Apply it by pasting the contents into the Supabase SQL Editor.
Helper functions
The policies rely on two Postgres helper functions defined at the top of rls.sql:
public.is_admin() — returns true if the current user has a record in admin_users with is_active = true. Used to gate all admin write operations.
public.current_customer_id() — returns the id from the customers table for the current auth.uid(). Used to scope cart and order access to the owning customer.
Policy overview
Catalog — public read, admin write
Products and all related catalog tables are publicly readable without authentication. This means your storefront can list products without requiring a logged-in user.
| Table | Public read | Admin write |
|---|---|---|
products | deleted_at is null | ✓ |
product_variants | deleted_at is null | ✓ |
product_categories | is_active = true | ✓ |
product_collections | deleted_at is null | ✓ |
product_tags | ✓ | ✓ |
product_images | ✓ | ✓ |
product_options | ✓ | ✓ |
product_option_values | ✓ | ✓ |
product_variant_option_values | ✓ | ✓ |
Inventory — authenticated read, admin write
Inventory data requires authentication to read. This prevents unauthenticated users from scraping stock levels.
| Table | Read | Write |
|---|---|---|
stock_locations | is_active = true or admin | Admin only |
inventory_items | Authenticated or admin | Admin only |
inventory_levels | Authenticated or admin | Admin only |
inventory_reservations | Admin only | Admin only |
Pricing — public read, admin write
All pricing tables are publicly readable. Price lists are only readable when status = 'active' and deleted_at is null (or for admins).
Promotions — authenticated read, admin write
Active promotions require authentication to read — status = 'active' and deleted_at is null. Promotion usages are scoped to the owning customer.
Tax — public read, admin write
Tax regions and rates are publicly readable so the storefront can display tax information before checkout.
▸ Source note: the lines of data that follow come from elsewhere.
(** ** Closing *)

(** Closing a hooked descriptor that tasks wait on hands them to the scheduler,
    drops the context and the kernel's descriptor, and keeps the event loop's
    invariant; closing one nobody waits on schedules nothing. *)
Theorem close_wakes_waiters (C : Type) (io : IOManager C) (fm : FdManager) fd ctx c :
  io_inv io -> 0 <= fd -> ctx_at fm fd = Some ctx -> ctx_of io fd = Some c ->
  exists io' fm', hook_close true true true fd (io, fm) = (Ok tt, (io', fm')) /\ io_inv io'
  /\ scheduled io' = scheduled io ++ waiters c (fc_events c)
  /\ m_pendingEventCount io' = m_pendingEventCount io - n_events c
  /\ ctx_at fm' fd = None /\ kernel fm' !! fd = None.
Proof.
  intros Hinv Hfd Hctx Hc.
  assert (exists io' b, cancelAll true fd io = (Ok b, io') /\ io_inv io'
    /\ scheduled io' = scheduled io ++ waiters c (fc_events c)
    /\ m_pendingEventCount io' = m_pendingEventCount io - n_events c) as (io' & b & Hcancel & Hi & Hs & Hp).
  { destruct (Z.eq_dec (fc_events c) 0) as [E|E].
    - exists io, false. destruct (ctx_of_ok io fd c Hinv Hfd Hc) as (a & Ea & Ha & Hrun & Hlen & _).
      split; [|split; [done|]].
      + unfold cancelAll. unfold mbind, M_bind, get. rewrite Hlen, Hrun. cbv beta iota.
        unfold fd_at. rewrite Ha, E. done.
      + unfold waiters, n_events, has_event. rewrite E. cbn. rewrite app_nil_r. split; [done|symmetry; apply Z.sub_0_r].
    - destruct (cancel_all_spec io fd c Hinv Hfd Hc E) as (io' & H1 & H2 & H3 & H4 & _).
      by exists io', true. }
  unfold hook_close. cbn [negb]. rewrite (get_existing fm fd false ctx) by done. rewrite Hcancel.
  unfold ctx_at in Hctx. rewrite (proj2 (Z.ltb_ge fd 0)) in Hctx by lia.
  destruct (m_datas fm !! Z.to_nat fd) as [c'|] eqn:E; [|done].
  pose proof (lookup_lt_Some _ _ _ E). unfold del, mbind, M_bind, get, put.
  rewrite (proj2 (Z.leb_gt _ fd)), (proj2 (Z.ltb_ge fd 0)) by lia.
  do 2 eexists. split; [done|]. split_and!; try done.
  - unfold ctx_at. rewrite (proj2 (Z.ltb_ge fd 0)) by lia. cbn [set_kernel set_datas m_datas].
    by rewrite list_lookup_insert_eq by lia.
  - cbn [set_kernel set_datas kernel]. apply lookup_delete_eq.
Qed.

Lemma close_wakes_waiters_witness :
  exists io' fm', hook_close true true true 5 (demo_io, demo_fm) = (Ok tt, (io', fm')) /\ io_inv io'
  /\ scheduled io' = scheduled demo_io ++ waiters demo_ctx (fc_events demo_ctx)
  /\ m_pendingEventCount io' = m_pendingEventCount demo_io - n_events demo_ctx
  /\ ctx_at fm' 5 = None /\ kernel fm' !! 5 = None.
Proof.
  apply (close_wakes_waiters nat demo_io demo_fm 5 demo_sock demo_ctx);
    [exact demo_io_inv|lia|vm_compute; reflexivity|vm_compute; reflexivity].
Defined.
Fulfillment — public read, admin write
Shipping options are readable when is_active = true and deleted_at is null. Fulfillment providers are readable when is_installed = true.
Carts — own data only
Customers can only read and write their own active carts. The policies check customer_id = current_customer_id() on every operation.
Cart line items and shipping methods additionally check that the parent cart is active on insert and update — preventing modifications to completed carts.
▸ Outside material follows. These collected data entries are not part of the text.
Definition set_static (k : setting) (x : Z) (s : Statics) : Statics :=
  let '(mkStatics a b c d e) := s in
  match k with
  | connect_timeout => mkStatics x b c d e
  | request_buffer => mkStatics a x c d e
  | request_body => mkStatics a b x d e
  | response_buffer => mkStatics a b c x e
  | response_body => mkStatics a b c d x
  end.

(** The static is an [uint64_t]; the connect timeout comes from an [int]. *)
Definition copied (k : setting) (x : Z) : Z := match k with connect_timeout => u64 x | _ => x end.

Section Settings.
Context `{YamlCpp} {conv : forall t, Conv (num t)}.
Notation Cfg := (Config (W := Statics) num).
Notation Var := (ConfigVar Statics Z).

(** The registry with the listener counters, one for each type. *)
Record Process := mkProcess { conf : Cfg; s_fun_id : ty -> Z }.

(** Before [main]: an empty registry. *)
Definition process0 : Process := mkProcess (mkConfig num [] ∅ statics0) (fun _ => 0).

Definition set_conf (c : Cfg) (p : Process) : Process := mkProcess c (s_fun_id p).
Definition set_world (w : Statics) (p : Process) : Process :=
  set_conf (mkConfig num (vars num (conf p)) (s_datas num (conf p)) w) p.

(** [Config::Lookup(name, default_value, description)] in the process. *)
Definition lookup_var (t : ty) (name : bytes) (d : Z) (desc : bytes) : M Process (option nat) := fun p =>
  let '(r, c) := Lookup num t name d desc (conf p) in (r, set_conf c p).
Edge functions use the service role key which bypasses RLS entirely — this is how cart-checkout can complete a cart atomically.
Orders — own data only, read-only for customers
Orders are created by edge functions using the service role key. Customers can only read their own orders — there are no customer-facing insert or update policies on orders.
All order sub-tables (order_line_items, order_fulfillments, order_returns, order_refunds, etc.) are scoped by joining back to the parent order and checking customer_id.
Payments — own data only, read-only for customers
Payment collections and sessions are scoped by joining back to the parent order.
Sales channels — public read, admin write
Sales channels are readable when is_disabled = false and deleted_at is null.
Admin users — invitation-based
| Policy | Description |
|---|---|
admin_users_select_self | Admins can only select their own row — prevents RLS recursion deadlock in is_admin() |
admin_users_admin_write | Full write access for existing admins |
admin_users_insert_via_invitation | Allows insert only if a valid unexpired invitation exists for the user's email |
Admin invitations
| Policy | Description |
|---|---|
admin_invitations_admin_only | Full access for admins |
admin_invitations_anon_token_lookup | Anonymous users can read unexpired invitations — needed for the accept invite page to load the invitation details before the user is logged in |
admin_invitations_accept_own | Authenticated users can update their own invitation to mark it as accepted |
Anonymous auth
RLS policies work identically for anonymous users created via supabase.auth.signInAnonymously() and fully authenticated users. An anonymous user has a real auth.uid() and a real customers row, so cart and order policies apply correctly.
Modifying policies
Since you own rls.sql, you can modify any policy to fit your use case. Common modifications include making inventory publicly readable, restricting product visibility by sales channel, or adding team-based access to admin resources.
After modifying, re-run the file in the SQL Editor. Because it drops all policies before recreating them, you won't end up with duplicate or conflicting policies.